(MATERIAL FOR THIS EXERCISE)

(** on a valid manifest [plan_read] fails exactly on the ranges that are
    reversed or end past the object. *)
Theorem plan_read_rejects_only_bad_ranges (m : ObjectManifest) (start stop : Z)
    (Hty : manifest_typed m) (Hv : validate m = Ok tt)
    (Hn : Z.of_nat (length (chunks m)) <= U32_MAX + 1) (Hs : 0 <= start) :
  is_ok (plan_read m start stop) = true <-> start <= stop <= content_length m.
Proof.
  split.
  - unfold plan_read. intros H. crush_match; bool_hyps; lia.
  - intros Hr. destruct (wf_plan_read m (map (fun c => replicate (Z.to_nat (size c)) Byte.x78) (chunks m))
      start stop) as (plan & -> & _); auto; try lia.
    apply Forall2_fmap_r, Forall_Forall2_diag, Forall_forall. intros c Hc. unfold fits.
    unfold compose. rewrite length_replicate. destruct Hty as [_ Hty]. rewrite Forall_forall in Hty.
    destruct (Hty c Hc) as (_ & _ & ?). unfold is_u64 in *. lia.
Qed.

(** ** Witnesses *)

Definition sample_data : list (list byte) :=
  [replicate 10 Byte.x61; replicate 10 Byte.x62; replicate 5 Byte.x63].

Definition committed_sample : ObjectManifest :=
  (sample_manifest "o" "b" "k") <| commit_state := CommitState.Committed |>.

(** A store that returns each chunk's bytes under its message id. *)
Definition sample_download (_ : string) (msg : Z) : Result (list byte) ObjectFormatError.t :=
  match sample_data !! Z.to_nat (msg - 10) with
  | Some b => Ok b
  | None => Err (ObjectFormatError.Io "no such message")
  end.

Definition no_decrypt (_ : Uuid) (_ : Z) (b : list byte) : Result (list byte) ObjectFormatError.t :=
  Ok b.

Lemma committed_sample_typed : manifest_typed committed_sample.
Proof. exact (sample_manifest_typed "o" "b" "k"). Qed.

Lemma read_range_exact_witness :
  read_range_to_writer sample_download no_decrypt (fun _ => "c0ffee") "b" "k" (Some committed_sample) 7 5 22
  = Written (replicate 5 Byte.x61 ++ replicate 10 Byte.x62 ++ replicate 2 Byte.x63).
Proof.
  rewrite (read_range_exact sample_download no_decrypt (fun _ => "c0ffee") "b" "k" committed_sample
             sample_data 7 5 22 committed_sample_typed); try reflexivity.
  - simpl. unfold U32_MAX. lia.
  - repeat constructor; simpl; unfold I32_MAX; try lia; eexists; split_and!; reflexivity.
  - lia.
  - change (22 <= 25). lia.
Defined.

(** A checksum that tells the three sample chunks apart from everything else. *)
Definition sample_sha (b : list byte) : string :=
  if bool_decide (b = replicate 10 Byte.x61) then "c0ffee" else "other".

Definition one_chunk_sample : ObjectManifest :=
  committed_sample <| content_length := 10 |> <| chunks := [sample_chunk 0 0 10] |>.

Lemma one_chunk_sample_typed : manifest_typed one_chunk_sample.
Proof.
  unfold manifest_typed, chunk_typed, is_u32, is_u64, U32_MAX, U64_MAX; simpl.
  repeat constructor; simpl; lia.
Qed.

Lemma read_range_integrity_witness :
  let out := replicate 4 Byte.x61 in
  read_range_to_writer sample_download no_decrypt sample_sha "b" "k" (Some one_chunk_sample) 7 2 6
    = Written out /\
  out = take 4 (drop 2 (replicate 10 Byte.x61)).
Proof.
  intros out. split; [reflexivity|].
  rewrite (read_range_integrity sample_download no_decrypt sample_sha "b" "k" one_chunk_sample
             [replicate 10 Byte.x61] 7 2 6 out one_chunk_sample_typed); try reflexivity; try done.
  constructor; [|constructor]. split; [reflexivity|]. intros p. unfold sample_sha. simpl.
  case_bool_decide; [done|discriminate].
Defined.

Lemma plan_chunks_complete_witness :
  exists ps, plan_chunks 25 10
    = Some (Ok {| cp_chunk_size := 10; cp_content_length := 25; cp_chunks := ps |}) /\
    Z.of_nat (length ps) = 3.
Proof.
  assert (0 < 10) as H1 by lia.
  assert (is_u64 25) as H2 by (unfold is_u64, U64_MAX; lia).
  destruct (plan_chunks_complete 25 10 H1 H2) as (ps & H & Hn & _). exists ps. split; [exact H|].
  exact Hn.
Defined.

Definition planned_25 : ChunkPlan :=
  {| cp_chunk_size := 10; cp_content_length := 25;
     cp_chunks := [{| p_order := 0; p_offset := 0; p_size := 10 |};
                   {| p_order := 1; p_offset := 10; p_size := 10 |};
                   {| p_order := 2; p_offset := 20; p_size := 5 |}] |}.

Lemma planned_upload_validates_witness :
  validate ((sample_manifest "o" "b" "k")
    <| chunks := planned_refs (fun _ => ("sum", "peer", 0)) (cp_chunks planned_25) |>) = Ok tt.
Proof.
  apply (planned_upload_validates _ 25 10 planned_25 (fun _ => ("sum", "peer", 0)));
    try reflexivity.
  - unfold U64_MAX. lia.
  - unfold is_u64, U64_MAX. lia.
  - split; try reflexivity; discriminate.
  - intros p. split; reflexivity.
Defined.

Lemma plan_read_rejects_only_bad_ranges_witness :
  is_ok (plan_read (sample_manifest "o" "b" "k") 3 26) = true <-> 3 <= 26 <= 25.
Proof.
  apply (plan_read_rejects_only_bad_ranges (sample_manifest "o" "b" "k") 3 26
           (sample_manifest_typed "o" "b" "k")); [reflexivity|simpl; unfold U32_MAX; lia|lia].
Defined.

(End MATERIAL FOR THIS EXERCISE)
(MATERIAL FOR THIS EXERCISE)

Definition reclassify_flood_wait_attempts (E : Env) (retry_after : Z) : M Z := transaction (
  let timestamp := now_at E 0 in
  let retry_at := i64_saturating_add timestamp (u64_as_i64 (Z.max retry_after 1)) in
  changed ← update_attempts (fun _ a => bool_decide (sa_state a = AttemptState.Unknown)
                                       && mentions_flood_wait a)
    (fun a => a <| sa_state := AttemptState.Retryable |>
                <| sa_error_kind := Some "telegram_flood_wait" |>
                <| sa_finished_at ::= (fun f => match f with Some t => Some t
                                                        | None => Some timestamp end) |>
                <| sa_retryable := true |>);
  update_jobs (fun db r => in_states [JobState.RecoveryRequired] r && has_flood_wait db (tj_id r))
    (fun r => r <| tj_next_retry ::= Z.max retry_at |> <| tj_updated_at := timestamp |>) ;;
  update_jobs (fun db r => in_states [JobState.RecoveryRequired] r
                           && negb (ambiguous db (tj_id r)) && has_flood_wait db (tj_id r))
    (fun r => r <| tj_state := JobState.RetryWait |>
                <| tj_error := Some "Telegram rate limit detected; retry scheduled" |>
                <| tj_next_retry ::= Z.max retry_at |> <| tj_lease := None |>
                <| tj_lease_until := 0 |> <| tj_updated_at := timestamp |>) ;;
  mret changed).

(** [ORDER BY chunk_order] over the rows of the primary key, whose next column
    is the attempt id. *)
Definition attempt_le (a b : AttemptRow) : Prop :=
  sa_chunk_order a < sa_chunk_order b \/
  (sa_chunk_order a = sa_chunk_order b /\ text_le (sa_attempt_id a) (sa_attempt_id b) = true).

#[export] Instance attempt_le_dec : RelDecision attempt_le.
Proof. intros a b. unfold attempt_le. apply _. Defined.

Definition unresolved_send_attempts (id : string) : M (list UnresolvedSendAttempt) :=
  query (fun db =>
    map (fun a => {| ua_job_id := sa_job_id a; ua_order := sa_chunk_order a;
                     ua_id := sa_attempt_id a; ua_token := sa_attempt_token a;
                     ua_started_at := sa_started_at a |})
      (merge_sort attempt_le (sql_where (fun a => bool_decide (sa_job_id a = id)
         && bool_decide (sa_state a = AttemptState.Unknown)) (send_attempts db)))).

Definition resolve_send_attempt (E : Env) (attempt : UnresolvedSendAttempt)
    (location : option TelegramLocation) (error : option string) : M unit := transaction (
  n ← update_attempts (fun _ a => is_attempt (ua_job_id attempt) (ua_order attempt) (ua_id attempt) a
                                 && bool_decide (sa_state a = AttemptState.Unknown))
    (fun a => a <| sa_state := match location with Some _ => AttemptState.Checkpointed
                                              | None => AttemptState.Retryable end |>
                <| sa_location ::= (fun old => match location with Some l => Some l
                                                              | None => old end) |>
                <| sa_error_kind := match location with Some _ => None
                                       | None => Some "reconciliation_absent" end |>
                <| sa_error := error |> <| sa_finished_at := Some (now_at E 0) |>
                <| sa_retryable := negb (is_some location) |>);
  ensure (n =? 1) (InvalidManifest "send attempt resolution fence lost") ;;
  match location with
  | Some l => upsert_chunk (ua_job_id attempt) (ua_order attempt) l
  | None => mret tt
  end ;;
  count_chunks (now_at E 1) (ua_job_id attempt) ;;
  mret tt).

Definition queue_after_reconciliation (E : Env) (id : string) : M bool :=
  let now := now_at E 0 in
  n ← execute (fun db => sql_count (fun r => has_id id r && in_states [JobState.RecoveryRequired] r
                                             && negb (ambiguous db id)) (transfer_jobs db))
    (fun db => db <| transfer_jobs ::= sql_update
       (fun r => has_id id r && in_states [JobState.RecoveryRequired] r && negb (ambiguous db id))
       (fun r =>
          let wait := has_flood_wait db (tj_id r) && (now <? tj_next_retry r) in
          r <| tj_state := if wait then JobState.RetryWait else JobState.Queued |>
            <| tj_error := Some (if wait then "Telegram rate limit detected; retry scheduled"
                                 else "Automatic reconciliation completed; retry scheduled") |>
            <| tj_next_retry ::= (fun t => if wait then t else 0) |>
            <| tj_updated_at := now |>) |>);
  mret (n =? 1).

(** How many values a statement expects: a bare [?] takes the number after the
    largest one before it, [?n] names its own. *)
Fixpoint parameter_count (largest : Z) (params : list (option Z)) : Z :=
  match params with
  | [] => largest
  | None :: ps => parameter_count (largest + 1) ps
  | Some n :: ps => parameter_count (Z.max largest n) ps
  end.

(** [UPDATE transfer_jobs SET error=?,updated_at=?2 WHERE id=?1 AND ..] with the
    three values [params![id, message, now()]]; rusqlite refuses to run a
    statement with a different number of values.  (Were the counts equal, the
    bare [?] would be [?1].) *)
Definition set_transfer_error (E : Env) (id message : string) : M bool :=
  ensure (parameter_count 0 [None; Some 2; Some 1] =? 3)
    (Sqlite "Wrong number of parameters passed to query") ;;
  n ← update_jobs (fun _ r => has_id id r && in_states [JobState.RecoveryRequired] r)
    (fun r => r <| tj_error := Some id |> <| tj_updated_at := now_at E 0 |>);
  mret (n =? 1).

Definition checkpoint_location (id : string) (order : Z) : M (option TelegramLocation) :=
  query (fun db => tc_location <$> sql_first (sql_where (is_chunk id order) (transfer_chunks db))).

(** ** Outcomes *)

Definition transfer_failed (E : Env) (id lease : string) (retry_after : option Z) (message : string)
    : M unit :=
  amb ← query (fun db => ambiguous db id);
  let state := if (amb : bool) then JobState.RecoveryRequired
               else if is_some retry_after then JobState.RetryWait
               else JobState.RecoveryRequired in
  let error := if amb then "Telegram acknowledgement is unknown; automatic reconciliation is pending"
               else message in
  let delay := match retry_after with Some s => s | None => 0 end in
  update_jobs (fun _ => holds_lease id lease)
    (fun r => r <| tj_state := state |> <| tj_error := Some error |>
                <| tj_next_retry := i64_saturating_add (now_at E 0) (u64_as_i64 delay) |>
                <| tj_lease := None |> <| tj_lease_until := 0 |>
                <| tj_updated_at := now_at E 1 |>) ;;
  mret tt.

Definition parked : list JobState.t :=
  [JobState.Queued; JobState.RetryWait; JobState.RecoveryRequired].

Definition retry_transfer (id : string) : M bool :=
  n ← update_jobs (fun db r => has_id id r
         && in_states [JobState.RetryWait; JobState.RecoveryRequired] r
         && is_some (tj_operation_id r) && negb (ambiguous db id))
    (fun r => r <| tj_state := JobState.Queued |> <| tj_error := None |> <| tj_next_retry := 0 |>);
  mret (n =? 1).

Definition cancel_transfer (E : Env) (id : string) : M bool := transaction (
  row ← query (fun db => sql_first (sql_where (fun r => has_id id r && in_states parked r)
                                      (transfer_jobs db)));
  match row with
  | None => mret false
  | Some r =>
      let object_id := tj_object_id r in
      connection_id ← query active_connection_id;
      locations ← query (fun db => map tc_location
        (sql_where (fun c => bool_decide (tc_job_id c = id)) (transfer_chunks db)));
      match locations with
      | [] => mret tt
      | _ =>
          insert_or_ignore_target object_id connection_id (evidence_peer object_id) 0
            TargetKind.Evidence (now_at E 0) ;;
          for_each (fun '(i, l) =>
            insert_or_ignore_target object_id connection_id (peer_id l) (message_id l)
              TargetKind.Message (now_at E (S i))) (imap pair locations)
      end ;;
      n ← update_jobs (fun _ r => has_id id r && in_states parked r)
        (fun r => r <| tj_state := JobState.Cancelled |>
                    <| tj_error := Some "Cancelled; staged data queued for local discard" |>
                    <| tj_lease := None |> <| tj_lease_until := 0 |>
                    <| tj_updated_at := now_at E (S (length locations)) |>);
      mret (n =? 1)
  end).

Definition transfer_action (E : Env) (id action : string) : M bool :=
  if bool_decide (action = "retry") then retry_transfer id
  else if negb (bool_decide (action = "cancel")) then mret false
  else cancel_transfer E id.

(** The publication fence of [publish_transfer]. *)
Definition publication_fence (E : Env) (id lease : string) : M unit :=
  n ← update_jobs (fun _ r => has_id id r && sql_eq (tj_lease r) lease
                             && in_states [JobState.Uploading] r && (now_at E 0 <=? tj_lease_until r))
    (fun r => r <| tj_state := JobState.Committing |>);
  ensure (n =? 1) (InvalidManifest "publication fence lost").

(End MATERIAL FOR THIS EXERCISE)
(MATERIAL FOR THIS EXERCISE)

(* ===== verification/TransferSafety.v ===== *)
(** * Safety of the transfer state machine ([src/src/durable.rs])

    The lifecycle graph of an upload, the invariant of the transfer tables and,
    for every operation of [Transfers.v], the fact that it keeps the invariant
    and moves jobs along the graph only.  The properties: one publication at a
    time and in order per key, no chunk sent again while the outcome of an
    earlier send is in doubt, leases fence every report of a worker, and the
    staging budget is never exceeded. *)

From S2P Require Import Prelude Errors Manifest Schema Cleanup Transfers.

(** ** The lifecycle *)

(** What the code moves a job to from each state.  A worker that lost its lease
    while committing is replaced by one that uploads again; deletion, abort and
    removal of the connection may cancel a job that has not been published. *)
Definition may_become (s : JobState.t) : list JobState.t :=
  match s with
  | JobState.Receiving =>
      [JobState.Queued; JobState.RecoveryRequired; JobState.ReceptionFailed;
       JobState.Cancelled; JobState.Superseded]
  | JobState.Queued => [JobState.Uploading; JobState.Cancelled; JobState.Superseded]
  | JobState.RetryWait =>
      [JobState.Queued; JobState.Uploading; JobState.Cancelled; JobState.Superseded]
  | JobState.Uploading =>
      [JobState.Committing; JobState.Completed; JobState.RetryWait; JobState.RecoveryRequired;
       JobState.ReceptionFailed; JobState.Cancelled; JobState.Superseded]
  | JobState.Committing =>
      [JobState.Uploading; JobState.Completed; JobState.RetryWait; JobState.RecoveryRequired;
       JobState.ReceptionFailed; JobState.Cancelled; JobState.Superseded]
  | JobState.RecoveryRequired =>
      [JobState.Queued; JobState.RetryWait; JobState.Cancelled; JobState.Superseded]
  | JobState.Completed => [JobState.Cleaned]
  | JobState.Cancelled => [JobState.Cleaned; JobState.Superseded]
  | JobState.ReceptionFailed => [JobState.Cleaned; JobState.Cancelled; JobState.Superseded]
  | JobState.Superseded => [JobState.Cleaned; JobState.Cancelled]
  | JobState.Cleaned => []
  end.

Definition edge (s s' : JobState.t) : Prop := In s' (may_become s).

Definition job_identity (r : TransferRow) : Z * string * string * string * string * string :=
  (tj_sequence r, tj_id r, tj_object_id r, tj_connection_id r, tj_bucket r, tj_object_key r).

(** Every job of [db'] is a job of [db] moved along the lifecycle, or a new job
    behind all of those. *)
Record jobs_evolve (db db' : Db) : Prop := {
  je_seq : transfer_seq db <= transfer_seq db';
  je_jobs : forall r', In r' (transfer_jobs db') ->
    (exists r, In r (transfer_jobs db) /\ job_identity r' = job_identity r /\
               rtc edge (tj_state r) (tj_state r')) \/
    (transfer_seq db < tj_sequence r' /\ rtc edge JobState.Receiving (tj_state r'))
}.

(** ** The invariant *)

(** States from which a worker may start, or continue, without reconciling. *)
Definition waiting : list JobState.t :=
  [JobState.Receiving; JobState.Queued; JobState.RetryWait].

(End MATERIAL FOR THIS EXERCISE)

**EXERCISE OBJECTIVE**. Which lines above run from the one containing "(** on a valid" to the one containing "unfold compose. rewrite"? Give them again exactly, both ends included.

**EXPECTED ANSWER**.
(** on a valid manifest [plan_read] fails exactly on the ranges that are
    reversed or end past the object. *)
Theorem plan_read_rejects_only_bad_ranges (m : ObjectManifest) (start stop : Z)
    (Hty : manifest_typed m) (Hv : validate m = Ok tt)
    (Hn : Z.of_nat (length (chunks m)) <= U32_MAX + 1) (Hs : 0 <= start) :
  is_ok (plan_read m start stop) = true <-> start <= stop <= content_length m.
Proof.
  split.
  - unfold plan_read. intros H. crush_match; bool_hyps; lia.
  - intros Hr. destruct (wf_plan_read m (map (fun c => replicate (Z.to_nat (size c)) Byte.x78) (chunks m))
      start stop) as (plan & -> & _); auto; try lia.
    apply Forall2_fmap_r, Forall_Forall2_diag, Forall_forall. intros c Hc. unfold fits.
    unfold compose. rewrite length_replicate. destruct Hty as [_ Hty]. rewrite Forall_forall in Hty.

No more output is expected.